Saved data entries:
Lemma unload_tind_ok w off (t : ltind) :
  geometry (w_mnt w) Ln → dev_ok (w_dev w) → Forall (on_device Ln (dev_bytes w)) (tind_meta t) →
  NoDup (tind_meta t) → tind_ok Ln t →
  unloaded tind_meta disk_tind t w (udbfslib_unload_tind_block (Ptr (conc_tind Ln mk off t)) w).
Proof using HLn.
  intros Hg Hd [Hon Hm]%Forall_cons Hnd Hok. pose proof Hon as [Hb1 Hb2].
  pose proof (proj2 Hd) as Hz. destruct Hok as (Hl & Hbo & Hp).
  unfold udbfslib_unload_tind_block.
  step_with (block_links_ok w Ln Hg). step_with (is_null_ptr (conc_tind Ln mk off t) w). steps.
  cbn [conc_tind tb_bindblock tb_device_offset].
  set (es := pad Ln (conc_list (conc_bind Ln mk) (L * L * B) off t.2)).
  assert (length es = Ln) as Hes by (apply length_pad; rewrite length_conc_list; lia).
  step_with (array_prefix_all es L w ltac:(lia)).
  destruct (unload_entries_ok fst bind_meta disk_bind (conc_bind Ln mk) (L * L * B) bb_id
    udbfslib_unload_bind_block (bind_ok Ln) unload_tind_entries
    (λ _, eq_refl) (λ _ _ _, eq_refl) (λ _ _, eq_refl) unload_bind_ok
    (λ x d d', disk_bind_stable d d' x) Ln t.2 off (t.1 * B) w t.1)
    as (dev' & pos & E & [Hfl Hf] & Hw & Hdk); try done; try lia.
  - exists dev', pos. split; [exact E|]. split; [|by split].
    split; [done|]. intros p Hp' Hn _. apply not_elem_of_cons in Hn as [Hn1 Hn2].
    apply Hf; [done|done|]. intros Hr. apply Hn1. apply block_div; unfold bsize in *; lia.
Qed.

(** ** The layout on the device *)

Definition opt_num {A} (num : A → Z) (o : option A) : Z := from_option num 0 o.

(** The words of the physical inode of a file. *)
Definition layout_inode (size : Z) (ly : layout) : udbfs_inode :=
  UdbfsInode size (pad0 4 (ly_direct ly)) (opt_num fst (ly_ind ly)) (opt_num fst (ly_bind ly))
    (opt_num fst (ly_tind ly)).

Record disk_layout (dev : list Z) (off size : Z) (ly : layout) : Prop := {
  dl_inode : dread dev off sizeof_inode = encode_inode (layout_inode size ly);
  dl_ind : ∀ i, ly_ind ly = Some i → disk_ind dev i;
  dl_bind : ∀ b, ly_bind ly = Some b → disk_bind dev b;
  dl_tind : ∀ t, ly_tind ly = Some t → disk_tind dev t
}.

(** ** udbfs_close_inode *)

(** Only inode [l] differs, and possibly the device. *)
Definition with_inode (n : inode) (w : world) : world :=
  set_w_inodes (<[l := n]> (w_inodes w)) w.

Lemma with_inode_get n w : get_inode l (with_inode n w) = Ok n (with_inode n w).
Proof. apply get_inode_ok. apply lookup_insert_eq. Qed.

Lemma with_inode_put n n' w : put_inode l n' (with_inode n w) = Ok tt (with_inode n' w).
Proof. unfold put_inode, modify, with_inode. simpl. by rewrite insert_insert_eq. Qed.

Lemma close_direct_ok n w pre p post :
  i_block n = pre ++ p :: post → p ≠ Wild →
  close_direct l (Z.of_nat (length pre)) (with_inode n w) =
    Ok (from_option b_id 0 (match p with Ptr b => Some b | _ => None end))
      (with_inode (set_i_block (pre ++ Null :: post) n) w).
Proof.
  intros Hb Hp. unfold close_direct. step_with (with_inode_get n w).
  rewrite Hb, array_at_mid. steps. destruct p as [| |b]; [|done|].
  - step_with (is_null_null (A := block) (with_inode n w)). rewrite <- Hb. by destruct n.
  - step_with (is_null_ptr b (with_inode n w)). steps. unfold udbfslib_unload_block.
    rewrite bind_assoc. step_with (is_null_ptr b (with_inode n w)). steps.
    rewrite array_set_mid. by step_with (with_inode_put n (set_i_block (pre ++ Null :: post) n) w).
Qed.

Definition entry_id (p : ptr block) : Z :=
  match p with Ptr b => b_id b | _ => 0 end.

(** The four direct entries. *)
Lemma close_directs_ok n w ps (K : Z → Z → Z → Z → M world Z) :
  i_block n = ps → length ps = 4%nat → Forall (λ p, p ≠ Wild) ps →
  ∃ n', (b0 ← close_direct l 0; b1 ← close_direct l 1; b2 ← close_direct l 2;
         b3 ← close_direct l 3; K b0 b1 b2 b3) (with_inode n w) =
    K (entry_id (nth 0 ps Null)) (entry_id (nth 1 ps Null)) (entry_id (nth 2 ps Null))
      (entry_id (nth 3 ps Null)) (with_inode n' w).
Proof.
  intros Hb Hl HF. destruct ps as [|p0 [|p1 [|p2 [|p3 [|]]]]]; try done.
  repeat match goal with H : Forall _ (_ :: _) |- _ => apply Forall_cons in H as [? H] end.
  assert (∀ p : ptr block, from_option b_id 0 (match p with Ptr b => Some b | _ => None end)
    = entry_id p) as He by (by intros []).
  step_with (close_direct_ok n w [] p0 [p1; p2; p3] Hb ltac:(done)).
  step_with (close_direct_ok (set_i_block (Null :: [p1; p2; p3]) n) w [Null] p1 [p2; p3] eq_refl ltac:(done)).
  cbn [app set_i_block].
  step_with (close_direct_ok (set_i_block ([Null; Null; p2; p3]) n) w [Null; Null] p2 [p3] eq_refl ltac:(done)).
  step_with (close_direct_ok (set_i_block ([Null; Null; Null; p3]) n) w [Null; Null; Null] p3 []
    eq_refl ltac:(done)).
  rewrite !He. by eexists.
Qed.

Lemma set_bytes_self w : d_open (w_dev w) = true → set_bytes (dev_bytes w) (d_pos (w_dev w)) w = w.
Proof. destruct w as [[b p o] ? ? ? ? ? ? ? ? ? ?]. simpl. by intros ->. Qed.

*TO DO*
Take every line above carrying "destruct" and return it.

*ANSWER TO THE PROBLEM*
  pose proof (proj2 Hd) as Hz. destruct Hok as (Hl & Hbo & Hp).
  destruct (unload_entries_ok fst bind_meta disk_bind (conc_bind Ln mk) (L * L * B) bb_id
  rewrite Hb, array_at_mid. steps. destruct p as [| |b]; [|done|].
  - step_with (is_null_null (A := block) (with_inode n w)). rewrite <- Hb. by destruct n.
  intros Hb Hl HF. destruct ps as [|p0 [|p1 [|p2 [|p3 [|]]]]]; try done.
Proof. destruct w as [[b p o] ? ? ? ? ? ? ? ? ? ?]. simpl. by intros ->. Qed.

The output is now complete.